- Sire: Matrice
- Grandsire: Masthead (GB)
- Dam: Dark Queen
- Damsire: Coronation Boy (IRE)
- Sex: Stallion
- Foaled: 1970
- Country: Australia
- Colour: Bay
- Owner: Victor Peters
- Trainer: Bart Cummings
- Record: 21: 9-1-4
- Earnings: A$208,980

Major wins
- W.S Cox Plate (1973) Victoria Derby (1973) Ascot Vale Stakes (1973) George Adams Handicap (1973) Moonee Valley Stakes (1973) Sandown Guineas (1973)

Awards
- Australian Horse of the Year (1973/1974)

= Taj Rossi =

Australian-bred Thoroughbred racehorse

Taj Rossi (foaled 1970) was a champion Australian Thoroughbred racehorse.

==Background==
Taj Rossi was sired by Matrice from the mare Dark Queen. He was trained throughout his career by Bart Cummings who bought him at the 1972 Adelaide yearling sales.

==Racing career==
During the spring of 1973, as a three-year-old his career blossomed winning the Ascot Vale Stakes, Carrum Handicap, Moonee Valley Stakes, Cox Plate, Victoria Derby and the Sandown Guineas.
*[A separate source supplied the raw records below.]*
(** X asks to leave S1 once X and Y have joined it: the notice goes to X
    too. *)
Lemma disconnect_leaves_session_witness :
  X ∈ members (application (after both_joined)) (HStr "S1") ∧
  members (application (step (after both_joined) (DisconnectRequest X)).1) (HStr "S1") =
    members (application (after both_joined)) (HStr "S1") ∖ {[X]} ∧
  size (members (application (after both_joined)) (HStr "S1")) =
    S (size (members (application (step (after both_joined) (DisconnectRequest X)).1)
               (HStr "S1"))) ∧
  ∃ R,
    (step (after both_joined) (DisconnectRequest X)).2 =
      [Delivery "playerLeft"
         (obj [("playerName", PStr "Alice"); ("room", PStr "kitchen")]) (Some R)] ∧
    NoDup R ∧
    (∀ m, m ∈ members (application (after both_joined)) (HStr "S1") →
          m ≠ X → m ∈ live (server (after both_joined)) → m ∈ R) ∧
    (X ∈ R ↔ DisconnectRequest X = DisconnectRequest X).
Proof.
  apply (disconnect_leaves_session (after both_joined) (DisconnectRequest X) X
           (PInfo (PStr "S1") (PStr "kitchen") (PStr "Alice")) (HStr "S1")).
  - apply reachable_after. vm_compute. reflexivity.
  - right. reflexivity.
  - vm_compute. reflexivity.
  - vm_compute. reflexivity.
  - reflexivity.
  - reflexivity.
Defined.

(** C6 as stated fails, in two ways.  X joins the session whose identifier
    is the empty string and disconnects: the guard [if session_id and ...]
    is false, so X stays in the membership set, whose size does not change,
    and no [playerLeft] is emitted.  And once X and Y have joined S1 and X
    asks to leave, the one [playerLeft] notice is delivered to X as well as
    to Y: the departed connection is not excluded. *)
Lemma disconnect_of_unnamed_session_keeps_member :
  (run joined_unnamed init = Some (after joined_unnamed) ∧
   X ∈ members (application (after joined_unnamed)) (HStr "") ∧
   X ∈ members (application (step (after joined_unnamed) (Disconnect X)).1) (HStr "") ∧
   size (members (application (step (after joined_unnamed) (Disconnect X)).1) (HStr "")) =
     size (members (application (after joined_unnamed)) (HStr "")) ∧
   (step (after joined_unnamed) (Disconnect X)).2 = []) ∧
  (run both_joined init = Some (after both_joined) ∧
   enabled (after both_joined) (DisconnectRequest X) = true ∧
   ∃ R,
     (step (after both_joined) (DisconnectRequest X)).2 =
       [Delivery "playerLeft"
          (obj [("playerName", PStr "Alice"); ("room", PStr "kitchen")]) (Some R)] ∧
     X ∈ R ∧ Y ∈ R).
Proof.
  split; [repeat split; by vm_compute|].
  split; [by vm_compute|]. split; [by vm_compute|].
  eexists. split; [vm_compute; reflexivity|].
  split; apply (bool_decide_unpack _); by vm_compute.
Qed.

(** *** C7: disconnecting twice, or before joining *)

(** C7.  [disconnect] for a connection that has no entry in [player_info]
    (it never joined, or a [disconnect] for it has already completed)
    returns without raising, changes neither registry and makes no call on
    the server: in particular it emits no [playerLeft]. *)
Theorem disconnect_unannounced_is_noop (σ : app_state) (sid : string) :
  (player_info σ !! sid = None ∨
   ∃ σ0, result (disconnect sid σ0) = Returned () ∧ σ = final (disconnect sid σ0)) →
  disconnect sid σ = Ran σ [] (Returned ()).
Proof.
  intros H. apply disconnect_unknown. destruct H as [H|(σ0 & Hret & ->)]; [done|].
  destruct (player_info σ0 !! sid) as [info|] eqn:Hpi.
  2:{ by rewrite disconnect_unknown. }
  rewrite (disconnect_known _ _ info) in Hret |- * by done. cbv zeta in *.
  destruct (py_truthy (sessionId info)); [|apply lookup_delete_eq].
  destruct (py_hash_key (sessionId info)) as [k|]; [|done].
  destruct (active_sessions σ0 !! k); apply lookup_delete_eq.
Qed.

(** A second [disconnect] for X. *)
Lemma disconnect_unannounced_is_noop_witness :
  disconnect X (final (disconnect X (application (after both_joined)))) =
    Ran (final (disconnect X (application (after both_joined)))) [] (Returned ()).
Proof.
  apply disconnect_unannounced_is_noop. right.
  exists (application (after both_joined)). split; [|reflexivity].
  vm_compute. reflexivity.
Defined.

(** *** C8: the order of a Join's effects *)

(** C8, as the handlers have it.  A Join that completes performs its effects
    in this order: it registers the announcement in [player_info], adds the
    connection to the membership set of the session (creating the set
    first when the session is new), enters the two rooms, broadcasts
    [playerJoined] to the other members, and only after that sends the
    [sessionState] reply to the caller. *)
Theorem joinSession_effect_order
    (σ : app_state) (sid : string) (d : list (pyval * pyval)) (k : hkey) :
  let session_id := field d "sessionId" PNone in
  let room := field d "room" PNone in
  let player_name := field d "playerName" (PStr "Guest") in
  let t := trace (joinSession sid (PDict d) σ) in
  py_hash_key session_id = Some k →
  (∃ create,
     (create = [] ∨ create = [NewSession k]) ∧
     t = [SetPlayerInfo sid (PInfo session_id room player_name)]
         ++ create
         ++ [AddMember k sid;
             EnterRoom sid session_id;
             EnterRoom sid (PStr (py_str session_id +:+ ":" +:+ py_str room));
             Emit "playerJoined"
               (obj [("playerName", player_name); ("room", room)])
               session_id (Some sid);
             Emit "sessionState" initial_state (PStr sid) None]) ∧
  emits_before "playerJoined" "sessionState" t = true ∧
  emits_before "sessionState" "playerJoined" t = false.
Proof.
  intros session_id room player_name t Hk. unfold t.
  rewrite (joinSession_hashable _ _ _ k) by done. cbn [trace].
  destruct (active_sessions σ !! k).
  - split; [exists []; by split; [left|]|done].
  - split; [exists [NewSession k]; by split; [right|]|done].
Qed.

(** X joining the fresh session S1. *)
Lemma joinSession_effect_order_witness :
  (∃ create,
     (create = [] ∨ create = [NewSession (HStr "S1")]) ∧
     trace (joinSession X (joins "S1" "kitchen" "Alice") app_init) =
       [SetPlayerInfo X (PInfo (PStr "S1") (PStr "kitchen") (PStr "Alice"))]
       ++ create
       ++ [AddMember (HStr "S1") X;
           EnterRoom X (PStr "S1");
           EnterRoom X (PStr "S1:kitchen");
           Emit "playerJoined"
             (obj [("playerName", PStr "Alice"); ("room", PStr "kitchen")])
             (PStr "S1") (Some X);
           Emit "sessionState" initial_state (PStr X) None]) ∧
  emits_before "playerJoined" "sessionState"
    (trace (joinSession X (joins "S1" "kitchen" "Alice") app_init)) = true ∧
  emits_before "sessionState" "playerJoined"
    (trace (joinSession X (joins "S1" "kitchen" "Alice") app_init)) = false.
Proof.
  exact (joinSession_effect_order app_init X (join_fields "S1" "kitchen" "Alice")
           (HStr "S1") eq_refl).
Defined.

(** C8 as stated fails.  When X joins S1, no [sessionState] is emitted
    before the [playerJoined] broadcast: the broadcast comes first. *)
Lemma join_broadcasts_before_reply :
  emits_before "sessionState" "playerJoined"
    (trace (joinSession X (joins "S1" "kitchen" "Alice") app_init)) = false ∧
  emits_before "playerJoined" "sessionState"
    (trace (joinSession X (joins "S1" "kitchen" "Alice") app_init)) = true.
Proof. split; by vm_compute. Qed.

(** *** C9: payloads with missing or malformed fields *)

(** C9, as the handlers have it.  For a payload that is an object, a Join
    whose [sessionId] is missing or hashable (null, a boolean, a number, a
    string) and an Action whose [target] and [sessionId] are each missing or
    hashable return without raising, whatever other fields are missing;
    when [playerName] is missing the name registered and broadcast is
    "Guest".  A Join whose [sessionId] is a list or a dictionary and an
    Action whose [target] is one raise [TypeError]; a payload that is not an
    object raises [AttributeError]. *)
Theorem join_and_action_tolerate_missing_fields
    (σ : app_state) (sid : string) (d : list (pyval * pyval)) :
  let session_id := field d "sessionId" PNone in
  let room := field d "room" PNone in
  let target := field d "target" PNone in
  let delta := PDict [(target, PStr (new_state (field d "action" PNone)))] in
  (py_dict_lookup d (HStr "sessionId") = None ∨ is_Some (py_hash_key session_id) →
   result (joinSession sid (PDict d) σ) = Returned () ∧
   (py_dict_lookup d (HStr "playerName") = None →
    player_info (final (joinSession sid (PDict d) σ)) !! sid
      = Some (PInfo session_id room (PStr "Guest")) ∧
    Emit "playerJoined" (obj [("playerName", PStr "Guest"); ("room", room)])
      session_id (Some sid) ∈ trace (joinSession sid (PDict d) σ))) ∧
  (py_dict_lookup d (HStr "target") = None ∨ is_Some (py_hash_key target) →
   py_dict_lookup d (HStr "sessionId") = None ∨ is_Some (py_hash_key session_id) →
   result (playerAction sid (PDict d) σ) = Returned () ∧
   (py_dict_lookup d (HStr "playerName") = None →
    Emit "globalStateUpdate"
      (obj [("objectStates", delta); ("updatedBy", PStr "Guest"); ("room", room)])
      session_id (Some sid) ∈ trace (playerAction sid (PDict d) σ))) ∧
  (py_hash_key session_id = None →
   result (joinSession sid (PDict d) σ) = Raised TypeError) ∧
  (py_hash_key target = None →
   result (playerAction sid (PDict d) σ) = Raised TypeError) ∧
  (∀ data, (∀ d', data ≠ PDict d') →
   result (joinSession sid data σ) = Raised AttributeError ∧
   result (playerAction sid data σ) = Raised AttributeError).
Proof.
  intros session_id room target delta.
  assert (Hsome : ∀ key, py_dict_lookup d (HStr key) = None
                         ∨ is_Some (py_hash_key (field d key PNone)) →
                         ∃ k, py_hash_key (field d key PNone) = Some k).
  { intros key [H|[k H]]; [|by exists k].
    exists HNone. unfold field. by rewrite H. }
  split; [|split; [|split; [|split]]].
  - intros [k Hk]%Hsome.
    rewrite (joinSession_hashable _ _ _ k) by done. cbn [result final trace].
    split; [done|]. intros Hname. rewrite !(field_missing d "playerName") by done.
    cbn [player_info]. rewrite lookup_insert_eq.
    split; [done|]. rewrite elem_of_cons, elem_of_app, !elem_of_cons.
    right. right. do 3 right. by left.
  - intros [k Hk]%Hsome [ks Hks]%Hsome.
    rewrite (playerAction_hashable _ _ _ k) by done. cbn [result final trace].
    rewrite Hks. split; [done|]. intros Hname.
    rewrite !(field_missing d "playerName") by done.
    rewrite !elem_of_cons. right. by left.
  - intros Hk. by rewrite joinSession_unhashable.
  - intros Hk. by rewrite playerAction_unhashable.
  - intros data Hd. by rewrite joinSession_not_dict, playerAction_not_dict.
Qed.

(** The empty payload: every field is missing. *)
Lemma join_and_action_tolerate_missing_fields_witness :
  (result (joinSession X (PDict []) app_init) = Returned () ∧
   player_info (final (joinSession X (PDict []) app_init)) !! X
     = Some (PInfo PNone PNone (PStr "Guest")) ∧
   Emit "playerJoined" (obj [("playerName", PStr "Guest"); ("room", PNone)])
     PNone (Some X) ∈ trace (joinSession X (PDict []) app_init)) ∧
  (result (playerAction X (PDict []) app_init) = Returned () ∧
   Emit "globalStateUpdate"
     (obj [("objectStates", PDict [(PNone, PStr "chiuso")]);
           ("updatedBy", PStr "Guest"); ("room", PNone)])
     PNone (Some X) ∈ trace (playerAction X (PDict []) app_init)).
Proof.
  destruct (join_and_action_tolerate_missing_fields app_init X [])
    as (Hjoin & Haction & _).
  split.
  - destruct (Hjoin (or_introl eq_refl)) as [Hret Hguest].
    split; [exact Hret|]. exact (Hguest eq_refl).
  - destruct (Haction (or_introl eq_refl) (or_introl eq_refl)) as [Hret Hguest].
    split; [exact Hret|]. exact (Hguest eq_refl).
Defined.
This string of victories earned Taj Rossi the title of Australian Racehorse of the Year in 1973.

A virus had troubled the horse throughout his career which eventuated in his retirement from the racetrack at the age of four.

==Stud record==
He spent two years at stud in America where he had moderate success before returning to Australia to continue stud duties. Amongst his stakes winners were Taj Eclipse (Victoria Oaks) and Merimbula Bay (AJC Doncaster Handicap).

The horse died in 1986 at the age of 15.